## AVAILABLE DATA
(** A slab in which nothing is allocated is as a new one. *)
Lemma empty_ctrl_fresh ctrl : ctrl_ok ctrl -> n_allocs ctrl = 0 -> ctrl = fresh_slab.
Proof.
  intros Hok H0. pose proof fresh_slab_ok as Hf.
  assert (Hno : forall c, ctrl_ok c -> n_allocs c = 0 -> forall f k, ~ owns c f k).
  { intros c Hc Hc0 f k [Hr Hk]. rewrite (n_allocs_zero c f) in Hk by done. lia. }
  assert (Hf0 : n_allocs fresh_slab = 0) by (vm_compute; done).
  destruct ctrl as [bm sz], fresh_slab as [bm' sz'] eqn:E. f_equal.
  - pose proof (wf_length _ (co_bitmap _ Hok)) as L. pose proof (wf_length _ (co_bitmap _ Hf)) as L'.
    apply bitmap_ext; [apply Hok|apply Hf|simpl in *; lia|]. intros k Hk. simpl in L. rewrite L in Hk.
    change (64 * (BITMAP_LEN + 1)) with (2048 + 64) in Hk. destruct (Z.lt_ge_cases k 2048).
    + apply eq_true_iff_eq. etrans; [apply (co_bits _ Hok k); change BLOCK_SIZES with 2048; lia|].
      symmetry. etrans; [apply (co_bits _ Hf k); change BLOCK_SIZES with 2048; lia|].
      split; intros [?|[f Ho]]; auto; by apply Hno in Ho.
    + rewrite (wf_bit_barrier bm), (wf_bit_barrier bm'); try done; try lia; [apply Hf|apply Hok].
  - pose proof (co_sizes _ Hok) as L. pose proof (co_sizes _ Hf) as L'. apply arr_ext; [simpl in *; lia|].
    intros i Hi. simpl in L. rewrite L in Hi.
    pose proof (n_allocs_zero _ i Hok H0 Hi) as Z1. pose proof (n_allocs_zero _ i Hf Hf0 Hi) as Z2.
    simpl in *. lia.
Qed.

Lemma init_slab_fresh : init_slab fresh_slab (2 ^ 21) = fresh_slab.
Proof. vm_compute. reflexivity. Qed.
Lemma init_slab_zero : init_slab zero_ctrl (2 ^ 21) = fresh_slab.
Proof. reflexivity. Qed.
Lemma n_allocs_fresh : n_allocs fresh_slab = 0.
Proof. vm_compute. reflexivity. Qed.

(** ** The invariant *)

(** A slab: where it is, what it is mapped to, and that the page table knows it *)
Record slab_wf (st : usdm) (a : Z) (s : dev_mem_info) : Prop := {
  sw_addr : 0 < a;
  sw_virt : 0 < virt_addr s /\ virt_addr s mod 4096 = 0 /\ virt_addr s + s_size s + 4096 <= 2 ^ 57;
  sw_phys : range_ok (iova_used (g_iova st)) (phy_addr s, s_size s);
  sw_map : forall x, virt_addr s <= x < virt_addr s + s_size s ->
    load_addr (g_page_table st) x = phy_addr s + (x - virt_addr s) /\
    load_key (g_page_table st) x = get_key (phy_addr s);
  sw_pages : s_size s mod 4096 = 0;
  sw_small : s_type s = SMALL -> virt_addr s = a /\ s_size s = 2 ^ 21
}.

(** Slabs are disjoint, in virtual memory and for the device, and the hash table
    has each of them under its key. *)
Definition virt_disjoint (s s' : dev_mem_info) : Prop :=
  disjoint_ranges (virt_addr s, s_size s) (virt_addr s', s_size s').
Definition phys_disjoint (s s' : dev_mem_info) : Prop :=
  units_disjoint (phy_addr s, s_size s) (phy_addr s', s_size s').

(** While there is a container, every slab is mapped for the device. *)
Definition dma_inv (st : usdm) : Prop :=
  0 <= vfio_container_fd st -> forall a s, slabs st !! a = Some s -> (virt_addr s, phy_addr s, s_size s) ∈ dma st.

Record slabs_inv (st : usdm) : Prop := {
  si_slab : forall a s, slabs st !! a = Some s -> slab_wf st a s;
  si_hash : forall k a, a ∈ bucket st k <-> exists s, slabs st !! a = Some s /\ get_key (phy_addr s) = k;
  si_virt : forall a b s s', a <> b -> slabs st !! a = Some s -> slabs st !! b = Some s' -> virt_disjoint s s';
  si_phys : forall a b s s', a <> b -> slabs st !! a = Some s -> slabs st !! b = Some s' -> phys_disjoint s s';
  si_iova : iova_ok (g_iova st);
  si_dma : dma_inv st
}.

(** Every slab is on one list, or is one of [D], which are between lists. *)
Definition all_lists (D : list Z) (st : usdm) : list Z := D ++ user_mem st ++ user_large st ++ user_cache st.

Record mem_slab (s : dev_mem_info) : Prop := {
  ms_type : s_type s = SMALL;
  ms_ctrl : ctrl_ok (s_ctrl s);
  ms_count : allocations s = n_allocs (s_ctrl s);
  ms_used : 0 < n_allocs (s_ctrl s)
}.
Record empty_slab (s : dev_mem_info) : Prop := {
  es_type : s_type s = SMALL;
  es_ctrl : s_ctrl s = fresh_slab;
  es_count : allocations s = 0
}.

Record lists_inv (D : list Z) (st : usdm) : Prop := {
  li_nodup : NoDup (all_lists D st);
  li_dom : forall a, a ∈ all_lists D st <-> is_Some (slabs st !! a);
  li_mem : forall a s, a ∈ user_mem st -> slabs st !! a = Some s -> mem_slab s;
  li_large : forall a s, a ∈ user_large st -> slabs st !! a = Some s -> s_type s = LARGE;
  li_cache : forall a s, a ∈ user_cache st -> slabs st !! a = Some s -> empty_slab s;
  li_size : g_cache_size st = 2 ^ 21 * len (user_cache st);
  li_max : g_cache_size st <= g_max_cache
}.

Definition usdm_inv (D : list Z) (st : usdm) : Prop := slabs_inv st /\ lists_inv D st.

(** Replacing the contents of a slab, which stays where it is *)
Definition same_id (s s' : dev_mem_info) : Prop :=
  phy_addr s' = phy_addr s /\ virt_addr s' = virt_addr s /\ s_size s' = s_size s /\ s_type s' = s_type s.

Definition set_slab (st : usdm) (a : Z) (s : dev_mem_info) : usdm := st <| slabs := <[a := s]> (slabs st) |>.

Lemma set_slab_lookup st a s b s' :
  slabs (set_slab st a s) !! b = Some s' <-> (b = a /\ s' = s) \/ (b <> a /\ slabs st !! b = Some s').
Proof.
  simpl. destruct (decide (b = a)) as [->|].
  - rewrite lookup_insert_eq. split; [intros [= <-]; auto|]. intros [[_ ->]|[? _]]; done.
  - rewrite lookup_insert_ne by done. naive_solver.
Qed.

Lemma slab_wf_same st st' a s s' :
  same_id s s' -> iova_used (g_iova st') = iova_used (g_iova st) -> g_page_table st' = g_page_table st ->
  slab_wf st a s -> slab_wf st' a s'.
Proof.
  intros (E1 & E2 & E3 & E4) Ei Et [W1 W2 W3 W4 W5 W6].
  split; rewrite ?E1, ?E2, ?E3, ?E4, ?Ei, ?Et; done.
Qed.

## PROBLEM
Retype only this range exactly: the first line of the data through the line where "intros c Hc" appears.

## WRITTEN REPLY
(** A slab in which nothing is allocated is as a new one. *)
Lemma empty_ctrl_fresh ctrl : ctrl_ok ctrl -> n_allocs ctrl = 0 -> ctrl = fresh_slab.
Proof.
  intros Hok H0. pose proof fresh_slab_ok as Hf.
  assert (Hno : forall c, ctrl_ok c -> n_allocs c = 0 -> forall f k, ~ owns c f k).
  { intros c Hc Hc0 f k [Hr Hk]. rewrite (n_allocs_zero c f) in Hk by done. lia. }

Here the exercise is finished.